Blair: Normalization steps, plus Arab initiative could bring peace

“This gives us a better opportunity to resolve this issue than anything else since the creation of the State of Israel,” said Blair as he spoke at an event hosted by Prospect Magazine.

Tony Blair (photo credit: REUTERS)
Tony Blair
(photo credit: REUTERS)
Regional normalization steps, alongside a regional peace process based on the Saudi initiative, could bring about the resolution of the Israeli-Palestinian conflict, former Middle East Quartet envoy Tony Blair said in London.
“This gives us a better opportunity to resolve this issue than anything else since the creation of the State of Israel,” said Blair at an event hosted by Prospect Magazine on Tuesday.
He promoted the 2002 Arab Peace Initiative, which offered Israel normalized relations with the Arab world in exchange for a withdrawal to the pre-1967 lines and a resolution of the Palestinian refugee issue.
Earlier this month, Prime Minister Benjamin Netanyahu tweeted that an updated initiative which “addresses our concerns merits further discussion.
Israel will always seek peace.”
The tweet is just one of many comments Netanyahu and other Israeli officials have made about the importance of a regional process and the role that Arab neighbors can play in any initiative to resolve the Israeli-Palestinian conflict.

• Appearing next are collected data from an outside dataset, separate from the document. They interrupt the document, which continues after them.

Lemma _callback_by_content_None response :
  headers response !! "Content-Type" = None →
  _callback_by_content response = None.
Proof. intros Hno. unfold _callback_by_content. by rewrite Hno. Qed.

Lemma _callback_by_content_Some response content_type :
  headers response !! "Content-Type" = Some content_type →
  _callback_by_content response =
    Some (if String.prefix "application/json" content_type
          then parse_json else parse_default).
Proof.
  intros Hct. unfold _callback_by_content. rewrite Hct.
  by destruct (String.prefix _ content_type).
Qed.

(** C10: a response without a [Content-Type] header, for which
    [_callback_by_url] selects no callable, has no parse callable, and
    [parse] yields nothing for it. *)
Theorem parse_without_callback response :
  headers response !! "Content-Type" = None →
  _callback_by_url response = None →
  _callback _callback_by_url response = None
  ∧ parse _callback_by_url response = Yielded [].
Proof.
  intros Hno Hurl.
  assert (_callback _callback_by_url response = None) as Hcb.
  { unfold _callback. rewrite Hurl. by apply _callback_by_content_None. }
  split; [done|]. unfold parse. by rewrite Hcb.
Qed.

End WithCollaborators.

#[local] Existing Instance Sample.scraper.

Lemma parse_without_callback_witness :
  headers Sample.bare_page !! "Content-Type" = None
  ∧ base_callback_by_url Sample.bare_page = None
  ∧ parse base_callback_by_url Sample.bare_page = Yielded [].
Proof.
  assert (headers Sample.bare_page !! "Content-Type" = None) as Hno.
  { apply lookup_empty. }
  split_and!; [done..|].
  apply (parse_without_callback base_callback_by_url Sample.bare_page Hno eq_refl).
Defined.
(** * Fileway: LAN discovery and file transfer services

    A shallow embedding of the two network services of the application,
    [DeviceDiscovery] (discovery.js) and [FileTransfer] (fileTransfer.js),
    and the properties of their specification; then of the sending side
    of [FileTransfer], of the store (store.js) and of the two places of
    main.js that read them, with properties of the code itself.

    Conventions of the embedding:
    - a JS [Map] is an insertion-ordered association list ([JsMap]), since
      iteration order decides the order of the emitted events and of
      [getDeviceList];
    - an operation returns the events it emits next to the new state;
    - [Date.now()] and the OS interface table are arguments of the
      operations that read them;
    - sockets are entries of a connection table (a [gmap] over socket
      handles), the file system is a [gmap] from paths to files;
    - JS numbers are IEEE binary64 values: the arithmetic of [emitProgress]
      rounds every intermediate result to nearest, ties to even. *)

From Stdlib Require Import ZArith QArith Qround Qpower Lia Sorted.
From Stdlib.Strings Require Import Byte.
From stdpp Require Import gmap strings list fin_maps pretty.

Local Open Scope Z_scope.

(** ** JS numbers *)

Module JsNumber.

(** Round half to even of a rational to an integer: the significand
    rounding of IEEE 754 [roundTiesToEven]. *)
Definition rne (s : Q) : Z :=
  let f := Qfloor s in
  match Qcompare (s - inject_Z f) (1 # 2) with
  | Lt => f
  | Gt => f + 1
  | Eq => if Z.even f then f else f + 1
  end.

(** [ilog2 q] is the binade of a positive rational:
    [2^(ilog2 q) <= q < 2^(ilog2 q + 1)]. *)
Definition ilog2 (q : Q) : Z :=
  let e0 := Z.log2 (Qnum q) - Z.log2 (Zpos (Qden q)) in
  if Qle_bool (2 ^ e0) q then e0 else e0 - 1.

(** Rounding of a positive rational to a binary64 value (53 bits of
    significand).  The exponent range is not bounded: the operands of
    [emitProgress] are byte counts and sizes, whose quotients stay far
    from the overflow and the subnormal thresholds. *)
Definition round_pos (q : Q) : Q :=
  let e := ilog2 q in
  inject_Z (rne (q * 2 ^ (52 - e))) * 2 ^ (e - 52).

Definition round64 (q : Q) : Q :=
  match Qcompare q 0 with
  | Eq => 0
  | Gt => round_pos q
  | Lt => - round_pos (- q)
  end.

(** The results a JS arithmetic expression over numbers can have. *)
Inductive number : Type :=
| Num (q : Q)
| Infinity
| NegInfinity
| NaN.

(** [a / b] on finite operands. *)
Definition div (a b : Q) : number :=
  match Qcompare b 0, Qcompare a 0 with
  | Eq, Eq => NaN
  | Eq, Gt => Infinity
  | Eq, Lt => NegInfinity
  | _, _ => Num (round64 (a / b))
  end.

(** [a * b] with a finite right operand different from zero. *)
Definition mul (a : number) (b : Q) : number :=
  match a with
  | Num q => Num (round64 (q * b))
  | Infinity => if Qle_bool 0 b then Infinity else NegInfinity
  | NegInfinity => if Qle_bool 0 b then NegInfinity else Infinity
  | NaN => NaN
  end.

(** [Math.round]: the integer nearest to the argument, ties towards
    [+Infinity]; [NaN] and the infinities are returned unchanged. *)
Definition Math_round (x : number) : number :=
  match x with
  | Num q => Num (inject_Z (Qfloor (q + (1 # 2))))
  | other => other
  end.

(** Comparison [x <= y] of JS numbers ([NaN] compares false). *)
Definition le (x y : number) : Prop :=
  match x, y with
  | NaN, _ | _, NaN => False
  | NegInfinity, _ => True
  | _, Infinity => True
  | Num a, Num b => (a <= b)%Q
  | _, _ => False
  end.

(** The value of [Math.round((a / t) * 100)] when [t] is positive. *)
Definition percent (a t : Z) : Z :=
  Qfloor (round64 (round64 (inject_Z a / inject_Z t) * 100) + (1 # 2)).

Definition is_integer (x : number) : Prop :=
  match x with
  | Num q => exists z : Z, (q == inject_Z z)%Q
  | _ => False
  end.

End JsNumber.

(** ** JS [Map]: insertion-ordered, one entry per key *)

Module JsMap.
Section WithTypes.
Context {K V : Type} `{EqDecision K}.

Fixpoint get (k : K) (m : list (K * V)) : option V :=
  match m with
  | [] => None
  | (k', v) :: m' => if decide (k = k') then Some v else get k m'
  end.

Definition has (k : K) (m : list (K * V)) : bool :=
  match get k m with Some _ => true | None => false end.

(** [set] keeps the position of an existing key and appends a new one. *)
Fixpoint set (k : K) (v : V) (m : list (K * V)) : list (K * V) :=
  match m with
  | [] => [(k, v)]
  | (k', v') :: m' =>
      if decide (k = k') then (k, v) :: m' else (k', v') :: set k v m'
  end.

Definition delete (k : K) (m : list (K * V)) : list (K * V) :=
  filter (fun e => e.1 <> k) m.

Definition keys (m : list (K * V)) : list K := m.*1.
Definition values (m : list (K * V)) : list V := m.*2.

(** The representation invariant of a [Map]. *)
Definition wf (m : list (K * V)) : Prop := NoDup (keys m).
End WithTypes.
End JsMap.

(** ** discovery.js *)

Module Discovery.

Definition DISCOVERY_PORT : Z := 41234.
Definition BROADCAST_INTERVAL : Z := 3000.
Definition DEVICE_TIMEOUT : Z := 10000.

(** The presence document, as [JSON.parse] returns it: an object
    whose fields are those of the schema ([type] may hold any string);
    [timestamp] is carried and never read. *)
Record Message : Type := {
  type : string;
  msg_deviceId : string;
  msg_deviceName : string;
  msg_email : string;
  timestamp : Z
}.

Record DeviceInfo : Type := {
  deviceId : string;
  deviceName : string;
  email : string;
  ip : string;
  lastSeen : Z
}.

(** An entry of [os.networkInterfaces()].  Dotted quads are kept as the
    arrays [address.split('.').map(Number)] of their octets. *)
Record Iface : Type := {
  internal : bool;
  family : string;
  address : list Z;
  netmask : list Z
}.

Inductive Output : Type :=
| deviceFound (info : DeviceInfo)
| deviceLost (info : DeviceInfo)
| devicesUpdated (list_ : list DeviceInfo)
| send (message : Message) (port : Z) (addr : list Z).

Record DeviceDiscovery : Type := {
  socket : bool;
  broadcastInterval : bool;
  cleanupInterval : bool;
  devices : list (string * DeviceInfo);
  myDeviceId : option string;
  myDeviceName : option string;
  myEmail : option string;
  isRunning : bool
}.

Definition constructor : DeviceDiscovery :=
  {| socket := false; broadcastInterval := false; cleanupInterval := false;
     devices := []; myDeviceId := None; myDeviceName := None;
     myEmail := None; isRunning := false |}.

Definition set_devices (d : list (string * DeviceInfo)) (self : DeviceDiscovery) :=
  {| socket := socket self; broadcastInterval := broadcastInterval self;
     cleanupInterval := cleanupInterval self; devices := d;
     myDeviceId := myDeviceId self; myDeviceName := myDeviceName self;
     myEmail := myEmail self; isRunning := isRunning self |}.

(** JS truthiness of a string-or-null field. *)
Definition truthy (s : option string) : bool :=
  match s with
  | None => false
  | Some s => negb (String.eqb s EmptyString)
  end.

(** *** 32-bit integer operators *)

Definition ToInt32 (z : Z) : Z := (z + 2 ^ 31) mod 2 ^ 32 - 2 ^ 31.
Definition bitnot (a : Z) : Z := ToInt32 (Z.lnot (ToInt32 a)).
Definition bitand (a b : Z) : Z := ToInt32 (Z.land (ToInt32 a) (ToInt32 b)).
Definition bitor (a b : Z) : Z := ToInt32 (Z.lor (ToInt32 a) (ToInt32 b)).

(** [ip.map((octet, i) => (octet | (~mask[i] & 255)))]; a missing
    [mask[i]] is [undefined], which [~] converts to 0. *)
Fixpoint broadcast_octets (i : nat) (ip mask : list Z) : list Z :=
  match ip with
  | [] => []
  | octet :: rest =>
      bitor octet (bitand (bitnot (nth i mask 0)) 255)
        :: broadcast_octets (S i) rest mask
  end.

Definition usable (iface : Iface) : bool :=
  negb (internal iface) && String.eqb (family iface) "IPv4".

Definition getBroadcastAddresses (interfaces : list (string * list Iface))
  : list (list Z) :=
  let addresses :=
    flat_map (fun entry =>
      flat_map (fun iface =>
        if usable iface
        then [broadcast_octets 0 (address iface) (netmask iface)]
        else []) entry.2) interfaces in
  match addresses with
  | [] => [[255; 255; 255; 255]]
  | _ => addresses
  end.

(** The [broadcast] closure of [startBroadcasting], run on every tick.
    [start] sets the three identity fields before the first tick; a
    [null] that [updateDeviceName] leaves in one is sent as an empty
    string here. *)
Definition broadcast (self : DeviceDiscovery) (now : Z)
    (interfaces : list (string * list Iface)) : list Output :=
  if negb (socket self) || negb (truthy (myEmail self)) then []
  else
    let message :=
      {| type := "presence";
         msg_deviceId := default EmptyString (myDeviceId self);
         msg_deviceName := default EmptyString (myDeviceName self);
         msg_email := default EmptyString (myEmail self);
         timestamp := now |} in
    map (fun addr => send message DISCOVERY_PORT addr)
        (getBroadcastAddresses interfaces).

Definition getDeviceList (self : DeviceDiscovery) : list DeviceInfo :=
  JsMap.values (devices self).

Section Receive.
(** [JSON.parse(msg.toString())], [None] when it throws. *)
Variable JSON_parse : list byte -> option Message.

Egyptian President Abdel Fattah al-Sisi this month pledged to help Israelis and Palestinians take historic steps for peace.
“The Arab Peace Initiative assumed that you would have a peace agreement between Israelis and Palestinians and then there would be a process of normalization,” Blair said.
“Provided that Israel and the Israeli government were prepared to commit to a discussion around the Arab peace initiative, as the context in which this negotiation took place, then it would be possible, I think, to have some steps of normalization along the way to give confidence,” he said.
“With the new leadership in the region today, I think that is possible to do,” Blair said.
But he warned it would depend first on how Israel responds to Sisi’s offer and to the Arab Peace Initiative.
Blair said he is working with Israel and other regional governments to promote the peace process. An Arab, Israeli and Palestinian peace process “is the single best opportunity for peace,” he said.
Internal Israeli and Palestinian politics make it difficult for either government to conduct a peace process he said.
“People always think with the Israeli- Palestinian issue [that] we should just lock them in a room together.
And if you lock them in a room long enough they will come out with a peace agreement,” said Blair.
“You have a gulf of trust and credibility on both sides, and the only way you can bridge that, is to build from the bottom up as well as from the top down,” Blair said.
Although he has learned that there is a limit to the importance of easing conditions on the ground and economic prosperity to the peace process, “If the politics are not right, the economics won’t work,” he said.
The political support base for a peace process must also be broadened, said Blair, who added that this is where the region has a role to play.
“There are common strategic interests between the Israelis and the Palestinian leadership and the Arab countries,” he said.
While the US involvement is critical, regional support is also necessary, Blair said. The bond created by the common threats in the Middle East presents an opportunity for this to occur, he said.
These two main threats are Iran and Sunni extremism, from the Muslim Brotherhood to ISIS, he said.
“In a situation of chaos and turmoil can come opportunity,” he said, adding that a peace process can be built on the idea of common strategic interests.
Israelis believe they can have a relationship with their Arab neighbors based on common strategic interests, while leaving the Palestinian issue to the side, Blair said, but this will never work.
“The Palestinian issues remain of fundamental importance despite all the other things happening in the region,” he said.